As of 2009, Western Sahara's electricity consumption remains significantly lower than the global average. The global average should be around 410 watts per person, yet in Western Sahara, this average is not being achieved. This disparity is primarily due to the country's heavy reliance on fossil fuel for energy generation, resulting in lower levels of electricity output than in regions with more diversified energy supplies. With a low production of electricity, major areas of development such as technology, healthcare, and education may find themselves stifled, constructing significant barriers to economic growth and development within the region.
To increase low-carbon electricity generation, Western Sahara can look to countries with similar geographic and climatic conditions for inspiration.
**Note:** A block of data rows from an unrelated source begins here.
(** src/fs/vfs_directory.c: vfs_dir_lseek *)
Definition vfs_dir_lseek (filep : ptr) (offset whence : Z) k : Z * kernel A :=
  if (whence =? 1) && (0 <=? offset) then
    let k := upd_file filep (set_f_pos offset) k in (f_pos (k_files k filep), k)
  else if (whence =? 2) && (offset =? 0) then (s32 (f_pos (k_files k filep)), k)
  else (- EINVAL, k).
End ops.

(** ** References to files *)

Section refs.
Context {A : Type} `{!KMem A}.
Implicit Types (k : kernel A).

(** The files mapped by a list of areas. *)
Definition area_files k (l : list ptr) : list ptr :=
  flat_map (λ a, match ma_ops (k_areas k a) with aop_smemfs => [ma_filep (k_areas k a)] | aop_anon => [] end) l.

(** Every place that refers to a file: the descriptors and the areas of a process. *)
Definition proc_refs k (p : ptr) : list ptr := files (k_procs k p) ++ area_files k (mem_areas (k_procs k p)).
Definition all_refs k : list ptr := flat_map (proc_refs k) (process_list k).

(** How many places refer to [f]. *)
Definition refs k (f : ptr) : nat := count_occ Z.eq_dec (all_refs k) f.

(** Every file something refers to is allocated and its count is the number of references. *)
Definition refs_ok k (L : list (pool_id * ptr)) : Prop :=
  ∀ f, f ≠ NULL → f ∈ all_refs k → f_count (k_files k f) = Z.of_nat (refs k f) ∧ (PFile, f) ∈ L.

Definition procs_ok k : Prop :=
  NoDup (process_list k) ∧ proc_current k ∈ process_list k ∧
  (∀ p, p ∈ process_list k → length (files (k_procs k p)) = 12%nat) ∧
  (Z.of_nat (length (all_refs k)) < 2 ^ 31).

(** What closing a file leaves alone. *)
Definition same_procs k k' : Prop :=
  k_procs k' = k_procs k ∧ k_areas k' = k_areas k ∧ process_list k' = process_list k ∧ proc_current k' = proc_current k.

(** The pipe page a file releases is a page in use. *)
Definition release_ok k (f : ptr) (H : list ptr) : Prop :=
  f_op (k_files k f) = fop_pipe → ∃ p, p ∈ H ∧ PM_PHYSICAL_PAGE (f_private (k_files k f)) = PM_PHYSICAL_PAGE p.

(** *** Lemmas *)

Lemma same_procs_refs k k' : same_procs k k' → all_refs k' = all_refs k.
Proof. intros (Hp & Ha & Hl & _). unfold all_refs, proc_refs, area_files. by rewrite Hp, Ha, Hl. Qed.

Lemma elem_of_refs k f : f ∈ all_refs k ↔ (0 < refs k f)%nat.
Proof. unfold refs. rewrite list_elem_of_In. apply count_occ_In. Qed.

Lemma refs_bound k f : (refs k f ≤ length (all_refs k))%nat.
Proof. apply count_occ_bound. Qed.

(** Changing one descriptor replaces one reference. *)
Lemma flat_map_upd {B C} `{EqDecision B} (g g' : B → list C) p l :
  NoDup l → p ∈ l → (∀ q, q ≠ p → g' q = g q) →
  ∃ rest, flat_map g l ≡ₚ g p ++ rest ∧ flat_map g' l ≡ₚ g' p ++ rest.
Proof.
  intros Hnd Hp Hg. apply list_elem_of_split in Hp as (l1 & l2 & ->).
  exists (flat_map g l1 ++ flat_map g l2). apply NoDup_app in Hnd as (_ & Hd & Hnd). apply NoDup_cons in Hnd as [Hp2 _].
  assert (Heq : ∀ l, p ∉ l → flat_map g' l = flat_map g l).
  { clear -Hg. induction l as [|x l IH]; intros Hx; [done|]. simpl. rewrite Hg, IH by set_solver. done. }
  rewrite !flat_map_app. simpl. rewrite (Heq l1), (Heq l2); [split; solve_Permutation|done|].
  intros Hin. apply (Hd p Hin), list_elem_of_here.
Qed.

Lemma refs_set_fd k fd :
  procs_ok k → 0 ≤ fd < 12 →
  ∃ rest, all_refs k ≡ₚ aget (files (cur_proc k)) fd :: rest ∧ ∀ f, all_refs (set_fd fd f k) ≡ₚ f :: rest.
Proof.
  intros (Hnd & Hcur & Hlen & _) Hfd.
  assert (Hl : length (files (cur_proc k)) = 12%nat) by by apply Hlen.
  set (rest0 := take (Z.to_nat fd) (files (cur_proc k)) ++ drop (S (Z.to_nat fd)) (files (cur_proc k)) ++
    area_files k (mem_areas (cur_proc k))).
  destruct (lookup_lt_is_Some_2 (files (cur_proc k)) (Z.to_nat fd)) as [old Hold]; [lia|].
  assert (Hnew : ∀ f, proc_refs (set_fd fd f k) (proc_current k) ≡ₚ f :: rest0).
  { intros f. unfold proc_refs, set_fd. rewrite upd_proc_eq. cbn [files mem_areas set_files].
    change (k_procs k (proc_current k)) with (cur_proc k). unfold aset, rest0.
    rewrite insert_take_drop by lia. rewrite <- app_assoc. simpl. rewrite <- Permutation_middle. done. }
  assert (Hsame : ∀ f q, q ≠ proc_current k → proc_refs (set_fd fd f k) q = proc_refs k q).
  { intros f q Hq. unfold proc_refs, set_fd. by rewrite upd_proc_ne. }
  destruct (flat_map_upd (proc_refs k) (proc_refs k) (proc_current k) (process_list k) Hnd Hcur) as (rest & Hr & _); [done|].
  exists (rest0 ++ rest). split.
  - unfold all_refs. rewrite Hr. unfold proc_refs at 1. change (k_procs k (proc_current k)) with (cur_proc k).
    rewrite (aget_lookup _ _ old Hold). rewrite <- (take_drop_middle _ _ _ Hold) at 1. unfold rest0. solve_Permutation.
  - intros f. unfold all_refs at 1. change (process_list (set_fd fd f k)) with (process_list k).
    destruct (flat_map_upd (proc_refs k) (proc_refs (set_fd fd f k)) (proc_current k) (process_list k) Hnd Hcur (Hsame f))
      as (rest' & Hr1 & Hr2). rewrite Hr2, Hnew. rewrite Hr in Hr1. apply Permutation_app_inv_l in Hr1. rewrite Hr1. solve_Permutation.
Qed.

Lemma file_release_spec k f L H F :
  km_inv (k_mem k) L H F → release_ok k f H →
  ∃ ret k' H' F', file_release f k = Some (ret, k') ∧ km_inv (k_mem k') L H' F' ∧ same_procs k k' ∧ k_files k' = k_files k.
Proof.
  intros Hkm Hrel. unfold file_release. destruct (f_op (k_files k f)) eqn:Hop; try by eexists _, _, H, F; split_and!.
  - destruct (Hrel Hop) as (p & Hp & Hph). unfold pipe_release. cbn zeta.
    destruct (_ <=? 0); [|by eexists _, _, H, F; split_and!].
    apply list_elem_of_split in Hp as (h1 & h2 & ->).
    destruct (km_put_ok p (f_private (k_files k f)) (k_mem k) L (h1 ++ h2) F) as (a & Ha & Hinv); [|done|].
    { eapply km_inv_perm; [done| |exact Hkm]. by rewrite Permutation_middle. }
    change (k_mem (upd_pipe _ _ k)) with (k_mem k). rewrite Ha. cbn [mbind option_bind].
    by eexists _, _, _, _; split_and!.
  - unfold display_release. destruct (negb _); by eexists _, _, H, F; split_and!.
Qed.

(** The scan for a free descriptor. *)
Lemma fd_scan_spec k from :
  length (files (cur_proc k)) = 12%nat → 0 ≤ from →
  from ≤ fd_scan k from ∧ (∀ fd, from ≤ fd < fd_scan k from → aget (files (cur_proc k)) fd ≠ NULL) ∧
  (fd_scan k from < 12 → aget (files (cur_proc k)) (fd_scan k from) = NULL).
Proof.
  intros Hl Hfrom. unfold fd_scan. set (l := drop _ _). split_and!; [lia| |].
  - intros fd Hfd. destruct (lookup_lt_is_Some_2 l (Z.to_nat (fd - from))) as [x Hx].
    { pose proof (scan_le (Z.eqb NULL) l). lia. }
    pose proof (scan_before (Z.eqb NULL) l (Z.to_nat (fd - from)) x ltac:(lia) Hx) as Hn. breflect. unfold l in Hx. rewrite lookup_drop in Hx.
    rewrite (aget_lookup _ fd x); [congruence|]. rewrite <- Hx. f_equal. lia.
  - intros Hlt. destruct (scan_stop (Z.eqb NULL) l) as (x & Hx & Hs); [subst l; rewrite length_drop, Hl; lia|]. breflect.
    subst x. revert Hx. generalize (scan (Z.eqb NULL) l). intros n Hx. unfold l in Hx. rewrite lookup_drop in Hx. apply aget_lookup. rewrite <- Hx. f_equal. lia.
Qed.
For instance, regions with high sun exposure, such as the People's Republic of China and India, have generated substantiated electricity with solar power, constituting 531 TWh and 119 TWh respectively in 2009. Moreover, Spain and Brazil, both arid and wind-rich nations akin to Western Sahara, have successfully harnessed wind energy to a notable level of 61 TWh and 94 TWh. By ramping up investment in wind and solar energy technologies, Western Sahara can leap towards a more sustainable and diversified energy landscape.
The data regarding the history of low-carbon electricity in Western Sahara is yet to be provided, and without that, a complete historical overview cannot be encapsulated. A proper historical context is vital to understand how we arrived at the current state and gauge the progress made over the years – or lack thereof – in low-carbon electricity in Western Sahara.